ABOUT THIS EXERCISE. Only the lines holding "ExplicitLocal" are wanted; find them in the listing and return each one.

EXCERPTED RECORDS.
•••••
(* ===== verification/TrustedPolicyFacts.v ===== *)
(** Theorems on the bundles and the store of [TrustedPolicy]: the codec and
    what a decoded bundle guarantees, the refinement of the store by an
    append-only list of bundles, its invariant, and two writers that
    interleave. *)

From stdpp Require Import base tactics list numbers strings sets relations sorting.
From Stdlib Require Import Strings.Byte Sorting.Sorted.
From S2P Require Import Prelude Crypto Postcard Redb Rollout RolloutFacts ReleaseTrust ReleaseTrustFacts TrustedPolicy.

(** What the model relies on: [postcard]'s laws and the size of its output. *)
Class BundlePostcardLaws (P : BundlePostcard) : Prop := {
  bl_bundle :: PostcardLaws TrustedReleasePolicyBundleWire;
  bundle_size (w : TrustedReleasePolicyBundleWire) bs :
    to_allocvec w = Some bs →
    (len w.(bw_signed_keyring) < U64_BOUND)%N → (len w.(bw_signed_policy) < U64_BOUND)%N →
    (0 < len bs <= len w.(bw_signed_keyring) + len w.(bw_signed_policy) + 256)%N
}.

Abbreviation epoch_of b := b.(bundle_policy).(policy_content).(rp_epoch).

Section bundles.
Context {E : Ed25519} {SH : Sha256} {RP : RolloutPostcard} {TP : TrustPostcard} {BP : BundlePostcard}.
Context {RPL : RolloutPostcardLaws RP} {TPL : TrustPostcardLaws TP} {BPL : BundlePostcardLaws BP}.
Implicit Types (b prev : TrustedReleasePolicyBundle) (root : ReleaseTrustRoot) (bs : bytes).
Lemma head_permissions :
  record_permissions recover =
  Ok {| legacy_reader_enabled := true; publish_canonical_capability := true;
        register_canonical_alpn := true; accept_new_canonical_session := true;
        initiate_new_canonical_session := false; resume_selected_canonical_session := true |}.
Proof. reflexivity. Qed.

Definition mark : HighWater := Eval vm_compute in
  match hw_issue key recover with
  | Ok w => w
  | Err _ => {| hw_device_id := key; hw_epoch := as_u64 0; hw_head_record_id := key;
                hw_signature := arr_repeat 64 x00 |}
  end.

Lemma mark_marks : marks mark recover.
Proof. split_and!; vm_compute; reflexivity. Qed.

Lemma authority_checked : verify_authority records (Some mark) key = Ok (Some recover).
Proof. vm_compute. reflexivity. Qed.

Lemma records_distinct : ids_distinct (rev records) records.
Proof.
  assert (Forall (fun p => Forall (fun q => record_hash p = record_hash q → record_bytes p = record_bytes q)
    records) (rev records)) as HF.
  { repeat (constructor; [repeat (constructor;
      [first [intros _; reflexivity | intros Hx; exfalso; revert Hx; apply (bool_decide_unpack _);
              vm_compute; exact I]|]); constructor|]). constructor. }
  intros p q Hp Hq. rewrite Forall_forall in HF. specialize (HF p Hp). rewrite Forall_forall in HF. by apply HF.
Qed.

Lemma why_valid : reason_valid why.
Proof. vm_compute. reflexivity. Qed.

Lemma issue_exact_witness :
  ∃ r, record_issue key (head (rev records)) DualReaderPreferCanonical Normal ExplicitLocal
         (Some evidence) why = Ok r ∧
       achain (device_id key) (r :: rev records) ∧
       view_of r = {| vw_state := DualReaderPreferCanonical; vw_disposition := Normal;
                      vw_evidence := Some evidence |}.
Proof.
  apply (proj2 (issue_exact key (rev records)
    {| vw_state := DualReaderPreferCanonical; vw_disposition := Normal; vw_evidence := Some evidence |}
    ExplicitLocal why records_chain eq_refl why_valid)).
  exact (step_advance DualReaderPreferLegacy DualReaderPreferCanonical (Some evidence) eq_refl).
Defined.

Lemma evidence_is_forever_witness :
  ∃ r q, Some recover = Some r ∧ r.(canonical_evidence_id) = Some evidence ∧
    (migration_state_rank observe.(migration_state) <= migration_state_rank r.(migration_state))%N ∧
    record_permissions r = Ok q ∧ q.(resume_selected_canonical_session) = true ∧
    q.(register_canonical_alpn) = true.
Proof.
  apply (evidence_is_forever _ key _ observe evidence shuffled_checked); [by left|reflexivity].
Defined.

Lemma new_sessions_need_steps_witness : (2 <= 5)%N ∧ recover.(disposition) = Normal.
Proof.
  exact (proj1 (new_sessions_need_steps _ key recover _ shuffled_checked head_permissions) eq_refl).
Defined.

Lemma truncation_detected_witness : records ≡ₚ rev records ∧ Some recover = Some recover.
Proof.
  exact (truncation_detected records (rev records) recover _ mark key _ eq_refl records_chain
    mark_marks authority_checked records_distinct).
Defined.

(** Without its newest record the chain is refused beside the mark. *)
Example truncated_refused :
  verify_authority [advertise; accept; observe; contain] (Some mark) key = Err HighWaterMismatch.
Proof. vm_compute. reflexivity. Qed.

End ActivationExample.
(** * Records *)

Definition health_snapshot (b : TrustedReleasePolicyBundle) (counters : RolloutHealthCounters)
  : result TrustedHealthError RolloutHealthSnapshot :=
  let? _ := map_err HealthRollout (zero_tolerance_events counters) in
  let? id := map_err HealthRollout (policy_id b.(bundle_policy)) in
  let policy := b.(bundle_policy).(policy_content) in
  Ok {| hs_policy_id := id; hs_artifact := policy.(rp_artifact); hs_phase := policy.(rp_phase);
        hs_cohort := policy.(rp_cohort); hs_counters := counters |}.

Definition activation_outcome (installed : bool) (seed : arr 32) (b : TrustedReleasePolicyBundle)
    (counters : RolloutHealthCounters) : result TrustedHealthError TrustedHealthActivationOutcome :=
  let? id := map_err HealthTrustedPolicy (bundle_id b) in
  let? pid := map_err HealthRollout (policy_id b.(bundle_policy)) in
  let evaluation := evaluate_cohort seed b.(bundle_policy) pid in
  let? health := health_snapshot b counters in
  Ok (if installed then HealthInstalled id evaluation health
      else HealthAlreadyCurrent id evaluation health).

Definition th_validate_content (c : TrustedHealthContent) : result TrustedHealthError unit :=
  fail_if (bool_decide (c.(th_version) ≠ TH_RECORD_VERSION)
           || (len c.(th_trusted_policy_bundle) =? 0)%N) InvalidRecord ;?
  let? _ := map_err HealthRollout (zero_tolerance_events c.(th_counters)) in
  Ok tt.

Definition record_mac (seed : arr 32) (c : TrustedHealthContent) : result TrustedHealthError (arr 32) :=
  let? encoded := ok_or (to_allocvec c) HealthRecordCodec in
  Ok (keyed_hash seed (RECORD_MAC_DOMAIN ++ encoded)).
•••••
RESPONSE BOX.
  ∃ r, record_issue key (head (rev records)) DualReaderPreferCanonical Normal ExplicitLocal
    ExplicitLocal why records_chain eq_refl why_valid)).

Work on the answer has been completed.